Changing Patterns of Malaria in Grande Comore after a Drastic Decline: Importance of Fine-Scale Spatial Analysis to Inform Future Control Actions

Abstract

Malaria has long been endemic in the Union of Comoros reaching an incidence of 15,045 cases for 100,000 inhabitants in 2010 (103,670 cases). Since then, strengthened control actions based on the distribution of Long-Lasting Insecticidal mosquito Nets and mass treatment have reduced malaria to a low level. However, it persists more specifically in Grande Comore, where 82% of cases were diagnosed between 2010 and 2016. This situation remains a challenge for health authorities seeking to eliminate malaria, by targeting transmission sites more precisely. In this context, this study aimed at mapping malaria at the finest scale, in order to describe its spatial distribution and identify possible environmental indicators. The National Malaria Control Program provided the 2016 data, the only year that could be mapped at the level of localities. This mapping revealed spatial autocorrelation between localities, especially in the east of the island with a major cluster around Itsinkoudi (using the Kulldorff’s spatial scan test). Secondary clusters showed that malaria remains present throughout the island in both rural and urban areas. We also analyzed satellite images (SPOT 5) with remote sensing techniques (Object-Based Image Analysis) to look for environmental indicators.

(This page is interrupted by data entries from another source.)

(** ** Load averages *)
Fixpoint darwin_load_loop (fields : list string) (values : list spec_float) : spec_float * spec_float * spec_float :=
  match fields with
  | [] => (f64_zero, f64_zero, f64_zero)
  | field :: fields =>
      let values := match ParseFloat64 (Trim field "{}") with
                    | (value, None) => values ++ [value]
                    | (_, Some _) => values
                    end in
      match values with
      | [a; b; c] => (a, b, c)
      | _ => darwin_load_loop fields values
      end
  end.
Definition parseDarwinLoadAverages (output : string) : spec_float * spec_float * spec_float :=
  darwin_load_loop (Fields output) [].

(** ** Connections *)
Record darwinConnectionParser : Type := mkConnParser { cp_tcp : Z; cp_udp : Z; cp_foundHeader : bool }.
Definition conn_consume (p : darwinConnectionParser) (line : string) : darwinConnectionParser :=
  match Fields line with
  | [] => p
  | first :: _ =>
      if bool_decide (first = "Proto") then mkConnParser (cp_tcp p) (cp_udp p) true
      else
        let protocol := ToLower first in
        if HasPrefix protocol "tcp" then mkConnParser (i64 (cp_tcp p + 1)) (cp_udp p) (cp_foundHeader p)
        else if HasPrefix protocol "udp" then mkConnParser (cp_tcp p) (i64 (cp_udp p + 1)) (cp_foundHeader p)
        else p
  end.
Definition conn_result (p : darwinConnectionParser) : option (Z * Z) :=
  if cp_foundHeader p then Some (cp_tcp p, cp_udp p) else None.
Definition parseDarwinConnectionCountsResult (output : string) : option (Z * Z) :=
  let '(lines, tooLong) := ScanLines output in
  let p := fold_left conn_consume lines (mkConnParser 0 0 false) in
  if tooLong then None else conn_result p.

(** ** Network totals *)
Record darwinNetworkParser : Type := mkNetParser {
  np_allowlist : gset string; np_indexes : gmap string nat; np_seen : gset string;
  np_totals : networkTotals; np_foundHeader : bool
}.
Definition newDarwinNetworkParser (allowlist : gset string) : darwinNetworkParser :=
  mkNetParser allowlist ∅ ∅ noTotals false.

Fixpoint header_indexes (index : nat) (fields : list string) (m : gmap string nat) : gmap string nat :=
  match fields with
  | [] => m
  | field :: fields => header_indexes (Datatypes.S index) fields (<[field := index]> m)
  end.

(** The interface a row counts for, when it does. *)
Definition link_row (p : darwinNetworkParser) (fields : list string) : option string :=
  match np_indexes p !! "Name", np_indexes p !! "Network", np_indexes p !! "Ibytes", np_indexes p !! "Obytes" with
  | Some nameIndex, Some networkIndex, Some _, Some _ =>
      if (length fields <=? nameIndex)%nat || (length fields <=? networkIndex)%nat || (length fields <? 7)%nat then None
      else
        let name := nth nameIndex fields "" in
        if negb (HasPrefix (nth networkIndex fields "") "<Link#") || negb (includeNetworkInterface name (np_allowlist p))
        then None else Some name
  | _, _, _, _ => None
  end.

Landscape analysis shows that malaria incidence is correlated across the island with low altitudes, and a larger proportion of grasslands or a fewer proportion of forested areas nearby (at less than 1km around villages). More locally in the east, malaria is linked to larger shrub areas. These relationships could be associated with the fact that lower altitude localities are more interconnected, such facilitating malaria transmission. In 2016, malaria persists in Grande Comore, showing new patterns with more cases in the eastern part of the island and the possibility of high incidences during the dry season. Precise mapping of epidemiological data and landscape analysis allow the identification of clusters and active transmission foci. They are important tools for health surveillance in order to optimize control actions on key transmission locations.